Я рассказываю, что меня бьют, «жгут», угрожают. Требую медицинского освидетельствования и расследования. Она, не глядя на меня, что-то записывает.
— Кто может это подтвердить? — спрашивает она, и я по голосу слышу, что она сильно шокирована самим моим видом. Видимо, я выгляжу ужасно.
— Вот мои свидетели, — дотрагиваюсь я до раны под глазом. — Мне хотели выжечь глаз, а до этого показывали фото человека с выжженным глазом.
— А какие свидетели могут все это подтвердить?
Мне ясно, что сговор со следователями уже произошел.
— Какие свидетели, гражданин прокурор, могут быть в кабинете у следователя? Я же содержусь под арестом.
— А почему вы не даете чистосердечных показаний?
— Я имею право давать любые показания, и пусть суд разберется, чистосердечные они или нет.
Наступила пауза. Было видно, что она совсем еще зеленая и попала в этот ад случайно. Видимо, была отличницей в институте, активной комсомолкой, папа — член партии, оказалась по особому набору прямо из института направлена в Областную прокуратуру и теперь должна все это наблюдать и как-то реагировать. Она и глупа, и, кажется, труслива. Прокурор!
Разговор окончен, мне предписано снять голодовку, а она расследует дело.
На следующее утро голодовку я снял: в первый раз за четыре дня позавтракал. «Неужели и теперь мне не отдадут передачу?» Нет, не отдают.
Лейтенант Баймашев исчез, куда его дели, непонятно. Допрос ведет какой-то совсем другой следователь. Он мне даже и не представляется. Но теперь уже Пирожков постоянно в кабинете. Видимо, прокурор предписала вести следствие при свидетелях. Как видно, новому следователю на все наплевать: я не его клиент. Я сижу, развалясь на широком стуле, хотя от слабости при каждом движении начинает кружиться голова, и я чуть не валюсь на пол. Следствие изменило тактику — «пробить» меня не удалось. Но что от меня осталось!

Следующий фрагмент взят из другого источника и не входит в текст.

#[export] Instance wake_only_preorder : PreOrder wake_only.
Proof.
  split.
  - intros s. split; [done|]. eauto.
  - intros s1 s2 s3 [L1 H1] [L2 H2]. split; [congruence|]. intros i p Hp.
    destruct (H1 i p Hp) as (p' & Hp' & E1). destruct (H2 i p' Hp') as (p'' & Hp'' & E2).
    exists p''. split; [done|]. destruct E1 as [E1|[E1 E1']], E2 as [E2|[E2 E2']];
      rewrite ?E1, ?E1' in *; auto; right; split; congruence.
Qed.

Lemma wake_only_running s s' i : wake_only s s' → is_running s' i ↔ is_running s i.
Proof.
  intros [Hl Hw]. split.
  - intros (p' & Hp' & Hst).
    destruct (lookup_lt_is_Some_2 (k_ptable s) i) as [p Hp].
    { rewrite <-Hl. by eapply lookup_lt_Some. }
    destruct (Hw i p Hp) as (p'' & Hp'' & E). simplify_eq. exists p. split; [done|].
    destruct E as [E|[_ E]]; congruence.
  - intros (p & Hp & Hst). destruct (Hw i p Hp) as (p' & Hp' & E).
    exists p'. split; [done|]. destruct E as [E|[E _]]; congruence.
Qed.

Lemma wake_only_embryos s s' thr : wake_only s s' → embryos_ok s thr → embryos_ok s' thr.
Proof.
  intros [Hl Hw] [He1 He2]. split; [|done]. intros p th i Hth Hi.
  destruct (He1 p th i Hth Hi) as (r & Hr & Hst).
  destruct (Hw i r Hr) as (r' & Hr' & E). exists r'. split; [done|].
  destruct E as [E|[E _]]; congruence.
Qed.

(** [m] ran without a change of control. *)
Record quiet (s s' : kernel) : Prop := {
  qt_inv : ∃ qs, mlfq_inv none s' qs;
  qt_wake : wake_only s s';
  qt_cpu : cpu_ok s';
  qt_held : k_held s' = k_held s;
  qt_proc : c_proc (k_cpu s') = c_proc (k_cpu s);
  qt_nextpid : k_nextpid s' = k_nextpid s;
}.

Lemma quiet_trans s1 s2 s3 : quiet s1 s2 → quiet s2 s3 → quiet s1 s3.
Proof.
  intros [_ ? _ ? ? ?] [? ? ? ? ? ?]. split; [done|by etrans|done|congruence..].
Qed.

Lemma si_view_inv cfg cs : sinv cfg → ∃ qs, mlfq_inv none (view cfg cs) qs.
Proof.
  intros Hs. destruct (si_mlfq _ Hs) as [qs Hq]. exists qs. same_inv Hq.
Qed.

В руках у следователя увесистая пачка розоватой исписанной бумаги.
— Вот я вам сейчас тут кое-что почитаю. Юрия Александровича Федорова вы, конечно, хорошо знаете. (Это Юру-то!) Так вот, он дает по вашему делу (по моему делу, это значит, что он по этому делу не проходит!) показания. Если хотите, я вам их прочту, они очень подробные.
Я становлюсь терпеливым слушателем. А следователь читает безразличным голосом и лишь делает небольшие паузы, когда я восклицаю: «Ложь!». И читает дальше, как будто бы его мое дело совсем не касается. Юра не просто дал показания, но прибавил еще и много того, чего вообще не было. Все было написано так, будто бы он оказался случайным свидетелем создания группы «Тройка Пик» и ни в чем не принимал участия, а только наблюдал. Сообщать в «органы» он не мог, так как якобы Альберт пригрозил ему пистолетом, а я приказал за ним следить! В конце он пишет: «Я всегда был преданным Родине, советским патриотом и честным комсомольцем, мой папа — старый член партии, при знакомстве с членами группы мне не было известно, что все они дети врагов народа».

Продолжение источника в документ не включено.